Compiled from estimate-of-needs filings, audits, SA&I reports, and school financials.

Fiscal coverage
2011–2024
City fund-by-fund budget & actual trend line.
All-funds actuals
$587M+
Aggregate actual activity captured in the dataset.
Funds analyzed
10+
GF, HPWA, HIEDT, Parks, CIP, S&A, Nonmajor & more.
Research assets
60+ docs
PDF briefings, NotebookLM audio, models & appendices.
This briefing is not an official City document. It is a good-faith, best-effort synthesis of public records intended to help Harrah residents, staff, and elected officials see the bigger picture in one place.
Purpose & scope

Why this research exists

This page brings together multiple strands of City of Harrah research into a single, public-facing briefing. The work was initiated in conjunction with an application for the City Manager position and is built around one central question: What is the true financial and governance position of Harrah, once all moving parts are seen together?
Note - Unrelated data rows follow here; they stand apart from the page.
(** ** Claims about the frame *)

Section FrameClaims.
Local Open Scope Z_scope.

(** C9. The frame of the empty message is the 16-bit length 0x0000 followed by
    the 16-bit checksum 0xFFFF, 32 bits in all, whenever the bound [maxBits]
    admits 32 bits; the checksum of no bytes is the initial register 0xFFFF. *)
Theorem empty_message_frame (maxBits : float) :
  Num.leb 32 maxBits = true ->
  calculateChecksum [] = 0xFFFF
  /\ encodeSecondaryMessage [] maxBits
     = Ok (push_bits 16 0x0000 ++ push_bits 16 0xFFFF)
  /\ push_bits 16 0x0000 ++ push_bits 16 0xFFFF
     = repeat false 16 ++ repeat true 16
  /\ length (repeat false 16 ++ repeat true 16) = 32%nat.
Proof.
  intros Hmax. split; [reflexivity|]. split; [|split; reflexivity].
  rewrite encodeSecondaryMessage_frame by (apply Num_leb_gtb; exact Hmax).
  reflexivity.
Qed.

Lemma empty_message_frame_witness :
  Num.leb 32 (Num.of_Z 32) = true
  /\ encodeSecondaryMessage [] (Num.of_Z 32)
     = Ok (push_bits 16 0x0000 ++ push_bits 16 0xFFFF).
Proof.
  split; [reflexivity|].
  apply (empty_message_frame (Num.of_Z 32)). reflexivity.
Defined.

(** Bits that start with sixteen zeros decode to the empty string, whatever
    follows. *)
Lemma decode_zero_length bits :
  (32 <= length bits)%nat -> firstn 16 bits = repeat false 16 ->
  decodeSecondaryMessage bits = Ok [].
Proof.
  intros Hlen Hzero. unfold decodeSecondaryMessage.
  replace (length bits <? 32)%nat with false by (symmetry; apply Nat.ltb_ge; lia).
  assert (Hread : read_bits 16 0 bits = 0).
  { apply Z.bits_inj'. intros k Hk. rewrite <- (Z2Nat.id k) by lia.
    rewrite read_bits_testbit, Z.testbit_0_l by lia.
    destruct (Nat.ltb_spec (Z.to_nat k) 16) as [Hlt|]; [|reflexivity].
    cbn [andb Nat.add].
    rewrite <- (firstn_skipn 16 bits), Hzero.
    rewrite app_nth1 by (rewrite repeat_length; lia).
    apply nth_repeat. }
  rewrite Hread.
  replace (8 * 0 >? Z.of_nat (length bits) - 32) with false
    by (symmetry; rewrite Z.gtb_ltb; apply Z.ltb_ge; lia).
  reflexivity.
Qed.

(** A message of 65536 bytes, and a message that starts with U+FEFF. *)
Definition long_message : jsstring := repeat 97 (Z.to_nat 65536).
Definition bom_message : jsstring := [0xFEFF; 104; 105].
  • City-side analysis (2011–2024). Reconstructed budget vs. actual trajectories for all major City and public-trust funds, using estimate-of-needs filings, audits, and SA&I data.
  • HPWA & utility debt profile. Focused review of Harrah Public Works Authority (HPWA) bond, loan, and utility-debt dynamics, including how cash positions and debt service interact.
  • School district & joint burden. Mapping Harrah Public Schools’ financial path (2011–2026) and modeling the combined tax & utility burden on households.
  • Residency & representation integrity. Deep dive into Ward 3 residency, precinct coding, and the legal qualifications required for City Council service.
  • Plain-language executive briefs. PDF briefings translate complex financials into narrative takeaways that can be understood by residents and policymakers.
  • NotebookLM audio threads. Long-form audio walkthroughs accompany key documents for council/board members who prefer listening to reading.
  • Interactive app. An AppSheet front-end lets you click into the underlying rows, filters, and supporting documents without needing to manage spreadsheets manually.
The goal is not to embarrass any person or entity, but to clarify where Harrah actually stands so that the next decade of decisions can be made on a shared, factual foundation.
City finances 2011–2024

Budget, actuals & cash–debt paradox

The Harrah Estimate of Needs dataset consolidates more than a decade of City filings into a single table. It tracks fiscal year, fund type, category, and line item with budget vs. actual amounts, capturing both traditional governmental funds and public-trust entities such as HPWA and HIEDT.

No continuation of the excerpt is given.